Oxygen availability in landfill cover soil is a major limitation to the growth and activity of methanotrophs as methane oxidation is an aerobic microbial process. Plants tolerant to high concentrations of landfill gas (LFG) may play an important role in improving methane oxidation within landfill cover soil and reducing emission of methane, a greenhouse gas, from it. In this study, the effect of an LFG tolerant plant Chenopodium album L. on methane oxidation activity (MOA) and bacterial community composition in landfill cover soil was investigated. Soil samples from four simulated lysimeters with and without LFG and plant vegetation were taken at 4 stages during the plant's development cycle.
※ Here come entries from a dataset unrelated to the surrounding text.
(* ===== verification/KMsgSpec.v ===== *)
(** What the message queue service promises: each queue is a list of messages
    in the order of their indexes, with the index the next one will get; its
    counters are functions of that list; a reader gets the messages from its
    cursor on.  [implements] relates the sled trees to such a state. *)
From Stdlib Require Import ZArith Lia Ascii Sorted Permutation.
From stdpp Require Import base tactics numbers gmap strings sorting list.
From S2P Require Import Prelude RustString KMsg KMsgKeys.

(** ** The abstract service *)

Record AQueue := mkAQueue { aq_config : QueueConfig; aq_next : MsgIndex; aq_log : list Message }.

Record AService := mkService {
  a_queues : gmap string AQueue;
  a_subs : gmap string SubscriptionState;
  a_ids : gmap string Z
}.

Definition message_len (m : Message) : Z := Z.of_nat (String.length (payload m)).
Definition total_len (l : list Message) : Z := foldr Z.add 0 (message_len <$> l).

Definition aq_meta (aq : AQueue) : QueueMeta :=
  mkMeta (aq_next aq) (Z.of_nat (length (aq_log aq)))
    (from_option msg_index 0 (head (aq_log aq))) (from_option msg_index 0 (last (aq_log aq)))
    (total_len (aq_log aq)).

(** The messages from an index on. *)
Definition from_index (i : MsgIndex) (l : list Message) : list Message :=
  List.filter (fun m => i <=? msg_index m) l.
Definition before_index (i : MsgIndex) (l : list Message) : list Message :=
  List.filter (fun m => msg_index m <? i) l.

Definition set_a_queues f (a : AService) := mkService (f (a_queues a)) (a_subs a) (a_ids a).
Definition set_a_subs f (a : AService) := mkService (a_queues a) (f (a_subs a)) (a_ids a).
Definition set_a_ids f (a : AService) := mkService (a_queues a) (a_subs a) (f (a_ids a)).

Section spec.
Variable b : build.

Abbreviation u64 := (unsigned_op b u64_max).
Abbreviation AM A := (AService * result A)%type.

Definition a_queue (a : AService) (urn : QueueUrn) : result AQueue :=
  match a_queues a !! urn with Some aq => Ok aq | None => queue_not_found urn end.

Definition a_name (given : option string) (prefix counter : string) (a : AService) : AM string :=
  match given with
  | Some value => (a, Ok value)
  | None =>
    match u64 (default 0 (a_ids a !! counter) + 1) with
    | Ok n => (set_a_ids <[counter := n]> a, Ok (prefix +:+ u64_to_string n))
    | Err m => (a, Err m)
    | Panic => (a, Panic)
    end
  end.

Definition a_create (name : option string) (appid app_owner : string) (config : QueueConfig) (a : AService)
  : AM QueueUrn :=
  match a_name name "queue-" "queue_id" a with
  | (a, Ok name) =>
    let urn := calc_queue_urn appid app_owner name in
    match a_queues a !! urn with
    | Some _ => (a, Err ("Queue already exists: " +:+ urn))
    | None => (set_a_queues <[urn := mkAQueue config 1 []]> a, Ok urn)
    end
  | r => r
  end.

Definition a_delete (urn : QueueUrn) (a : AService) : AM unit :=
  match a_queues a !! urn with
  | None => (a, queue_not_found urn)
  | Some _ =>
    (set_a_subs (filter (fun kv => sub_queue_urn kv.2 <> urn)) (set_a_queues (delete urn) a), Ok ())
  end.

Definition a_stats (urn : QueueUrn) (a : AService) : result QueueStats :=
  aq ← a_queue a urn;
  let m := aq_meta aq in mret (mkStats (message_count m) (first_index m) (last_index m) (size_bytes m)).

Definition a_config (urn : QueueUrn) (config : QueueConfig) (a : AService) : AM unit :=
  match a_queues a !! urn with
  | None => (a, queue_not_found urn)
  | Some aq => (set_a_queues <[urn := mkAQueue config (aq_next aq) (aq_log aq)]> a, Ok ())
  end.

(** A post appends the message under the next index. *)
Definition a_post (now : Z) (urn : QueueUrn) (m : Message) (a : AService) : AM MsgIndex :=
  match a_queues a !! urn with
  | None => (a, queue_not_found urn)
  | Some aq =>
    let m := mkMessage (aq_next aq) (if created_at m =? 0 then now else created_at m) (payload m) (headers m) in
    (set_a_queues <[urn := mkAQueue (aq_config aq) (aq_next aq + 1) (aq_log aq ++ [m])]> a, Ok (aq_next aq))
  end.

Definition a_position (urn : QueueUrn) (position : SubPosition) (a : AService) : result MsgIndex :=
  aq ← a_queue a urn;
  match position with
  | Earliest => Ok (from_option msg_index 1 (head (aq_log aq)))
  | Latest => u64 (from_option msg_index 0 (last (aq_log aq)) + 1)
  | At index => Ok index
  end.

Definition a_subscribe (urn : QueueUrn) (sub_id : option SubscriptionId) (position : SubPosition)
    (a : AService) : AM SubscriptionId :=
  match a_position urn position a with
  | Err m => (a, Err m)
  | Panic => (a, Panic)
  | Ok c =>
    match a_name sub_id "sub-" "sub_id" a with
    | (a, Ok sub_id) =>
      match a_subs a !! sub_id with
      | Some _ => (a, Err ("Subscription already exists: " +:+ sub_id))
      | None => (set_a_subs <[sub_id := mkSub urn c]> a, Ok sub_id)
      end
    | r => r
    end
  end.

Definition a_unsubscribe (sub_id : SubscriptionId) (a : AService) : AM unit :=
  match a_subs a !! sub_id with
  | None => (a, sub_not_found sub_id)
  | Some _ => (set_a_subs (delete sub_id) a, Ok ())
  end.

(** At least one message where there is one, whatever [length] says. *)
Definition a_scan (urn : QueueUrn) (from : MsgIndex) (length : nat) (a : AService) : list Message :=
  take (max 1 length) (from_index from (from_option aq_log [] (a_queues a !! urn))).

Definition a_fetch (sub_id : SubscriptionId) (length : nat) (auto_commit : bool) (a : AService)
  : AM (list Message) :=
  match a_subs a !! sub_id with
  | None => (a, sub_not_found sub_id)
  | Some sub =>
    let msgs := a_scan (sub_queue_urn sub) (cursor sub) length a in
    match (if auto_commit then last msgs else None) with
    | None => (a, Ok msgs)
    | Some m => (set_a_subs <[sub_id := mkSub (sub_queue_urn sub) (msg_index m + 1)]> a, Ok msgs)
    end
  end.

Definition a_read (urn : QueueUrn) (from : MsgIndex) (length : nat) (a : AService) : result (list Message) :=
  _ ← a_queue a urn;
  mret (a_scan urn from length a).

Definition a_set_cursor (sub_id : SubscriptionId) (c : SubscriptionState -> result MsgIndex) (a : AService)
  : AM unit :=
  match a_subs a !! sub_id with
  | None => (a, sub_not_found sub_id)
  | Some sub =>
    match c sub with
    | Ok c => (set_a_subs <[sub_id := mkSub (sub_queue_urn sub) c]> a, Ok ())
    | Err m => (a, Err m)
    | Panic => (a, Panic)
    end
  end.

Definition a_delete_before (urn : QueueUrn) (index : MsgIndex) (a : AService) : AM Z :=
  match a_queues a !! urn with
  | None => (a, queue_not_found urn)
  | Some aq =>
    (set_a_queues <[urn := mkAQueue (aq_config aq) (aq_next aq) (from_index index (aq_log aq))]> a,
     Ok (Z.of_nat (length (before_index index (aq_log aq)))))
  end.
End spec.

(** ** Calls *)

Inductive KCall :=
| CreateQueue (name : option string) (appid app_owner : string) (config : QueueConfig)
| DeleteQueue (urn : QueueUrn)
| GetStats (urn : QueueUrn)
| UpdateConfig (urn : QueueUrn) (config : QueueConfig)
| PostMessage (now : Z) (urn : QueueUrn) (m : Message)
| Subscribe (urn : QueueUrn) (sub_id : option SubscriptionId) (position : SubPosition)
| Unsubscribe (sub_id : SubscriptionId)
| FetchMessages (sub_id : SubscriptionId) (length : nat) (auto_commit : bool)
| ReadMessage (urn : QueueUrn) (from : MsgIndex) (length : nat)
| CommitAck (sub_id : SubscriptionId) (index : MsgIndex)
| Seek (sub_id : SubscriptionId) (position : SubPosition)
| DeleteMessageBefore (urn : QueueUrn) (index : MsgIndex).

Inductive KReply :=
| RName (s : string) | RUnit | RStats (s : QueueStats) | RIndex (i : Z) | RMessages (l : list Message).

(** A call's reply, among all replies. *)
Definition reply {S A} (f : A -> KReply) (r : S * result A) : S * result KReply :=
  (r.1, match r.2 with Ok x => Ok (f x) | Err m => Err m | Panic => Panic end).

Section calls.
Variable b : build.

Definition k_call (c : KCall) (q : SledMsgQueue) : SledMsgQueue * result KReply :=
  match c with
  | CreateQueue n i o c => reply RName (handle_create_queue b n i o c q)
  | DeleteQueue u => reply (fun _ => RUnit) (handle_delete_queue u q)
  | GetStats u => reply RStats (q, handle_get_queue_stats u q)
  | UpdateConfig u c => reply (fun _ => RUnit) (handle_update_queue_config u c q)
  | PostMessage now u m => reply RIndex (handle_post_message b now u m q)
  | Subscribe u s p => reply RName (handle_subscribe b u s p q)
  | Unsubscribe s => reply (fun _ => RUnit) (handle_unsubscribe s q)
  | FetchMessages s n auto => reply RMessages (handle_fetch_messages b s n auto q)
  | ReadMessage u i n => reply RMessages (q, handle_read_message u i n q)
  | CommitAck s i => reply (fun _ => RUnit) (handle_commit_ack b s i q)
  | Seek s p => reply (fun _ => RUnit) (handle_seek b s p q)
  | DeleteMessageBefore u i => reply RIndex (handle_delete_message_before u i q)
  end.

Definition a_call (c : KCall) (a : AService) : AService * result KReply :=
  match c with
  | CreateQueue n i o c => reply RName (a_create b n i o c a)
  | DeleteQueue u => reply (fun _ => RUnit) (a_delete u a)
  | GetStats u => reply RStats (a, a_stats u a)
  | UpdateConfig u c => reply (fun _ => RUnit) (a_config u c a)
  | PostMessage now u m => reply RIndex (a_post now u m a)
  | Subscribe u s p => reply RName (a_subscribe b u s p a)
  | Unsubscribe s => reply (fun _ => RUnit) (a_unsubscribe s a)
  | FetchMessages s n auto => reply RMessages (a_fetch s n auto a)
  | ReadMessage u i n => reply RMessages (a, a_read u i n a)
  | CommitAck s i => reply (fun _ => RUnit) (a_set_cursor s (fun _ => unsigned_op b u64_max (i + 1)) a)
  | Seek s p => reply (fun _ => RUnit) (a_set_cursor s (fun sub => a_position b (sub_queue_urn sub) p a) a)
  | DeleteMessageBefore u i => reply RIndex (a_delete_before u i a)
  end.

(** What a call brings along: indexes are u64, the name of a new queue holds
    no zero byte, and the counters of the queue have room for a message. *)
Definition position_ok (p : SubPosition) : Prop := match p with At i => is_u64 i | _ => True end.

Definition call_ok (c : KCall) (a : AService) : Prop :=
  match c with
  | CreateQueue n i o _ =>
    forall a' name, a_name b n "queue-" "queue_id" a = (a', Ok name) -> no_nul (calc_queue_urn i o name)
  | PostMessage _ u m => forall aq, a_queues a !! u = Some aq ->
      aq_next aq < u64_max /\ total_len (aq_log aq) + message_len m <= u64_max
  | Subscribe _ _ p | Seek _ p => position_ok p
  | ReadMessage _ i _ | CommitAck _ i | DeleteMessageBefore _ i => is_u64 i
  | _ => True
  end.
End calls.

(** ** The simulation relation *)

(** Indexes increase along a log and stay below the next one. *)
Record aq_wf (aq : AQueue) : Prop := {
  log_sorted : StronglySorted (fun m m' => msg_index m < msg_index m') (aq_log aq);
  log_bounded : Forall (fun m => 1 <= msg_index m < aq_next aq) (aq_log aq);
  next_u64 : 1 <= aq_next aq <= u64_max;
  size_u64 : total_len (aq_log aq) <= u64_max
}.

Record a_wf (a : AService) : Prop := {
  queues_wf : map_Forall (fun u aq => no_nul u /\ aq_wf aq) (a_queues a);
  subs_wf : map_Forall (fun _ sub => is_Some (a_queues a !! sub_queue_urn sub) /\ is_u64 (cursor sub)) (a_subs a)
}.

Record implements (q : SledMsgQueue) (a : AService) : Prop := {
  impl_wf : a_wf a;
  impl_subs : subs q = a_subs a;
  impl_ids : meta q = a_ids a;
  impl_queues : queues q = aq_config <$> a_queues a;
  impl_meta : queue_meta q = aq_meta <$> a_queues a;
  impl_messages : forall k m, messages q !! k = Some m <->
    exists u aq, a_queues a !! u = Some aq /\ m ∈ aq_log aq /\ k = message_key u (msg_index m)
}.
Results showed that the total number of culturable bacteria in soil could be significantly increased (P < 0.05) by the growth of C. album. The total number of methanotrophs and MOA in soils with LFG was significantly higher (P < 0.05) than in soils without LFG on sampling days 90, 150 and 210. The total number of methanotrophs and MOA in lysimeters with LFG added increased in the presence of C. album when the plant entered the seed setting stage. Polymerase chain reaction and denaturing gradient gel electrophoresis (PCR-DGGE) gel patterns of 16S rDNA gene fragment and band sequencing analyses showed apparent differences in soil bacterial communities in the presence of LFG and plant vegetation. Members of the genus Methylosarcina were found to be the active and dominant methanotrophs in rhizosphere soil of C. album with LFG, while Methylococcus, Methylocystis, and Methylosinus were the primary methanotroph genera in LFG soil without C. album. Thus, C. album appears to select for specific methanotrophic bacteria in the presence of LFG. Soil MOA and microbial diversity can also be significantly affected by the presence of this plant.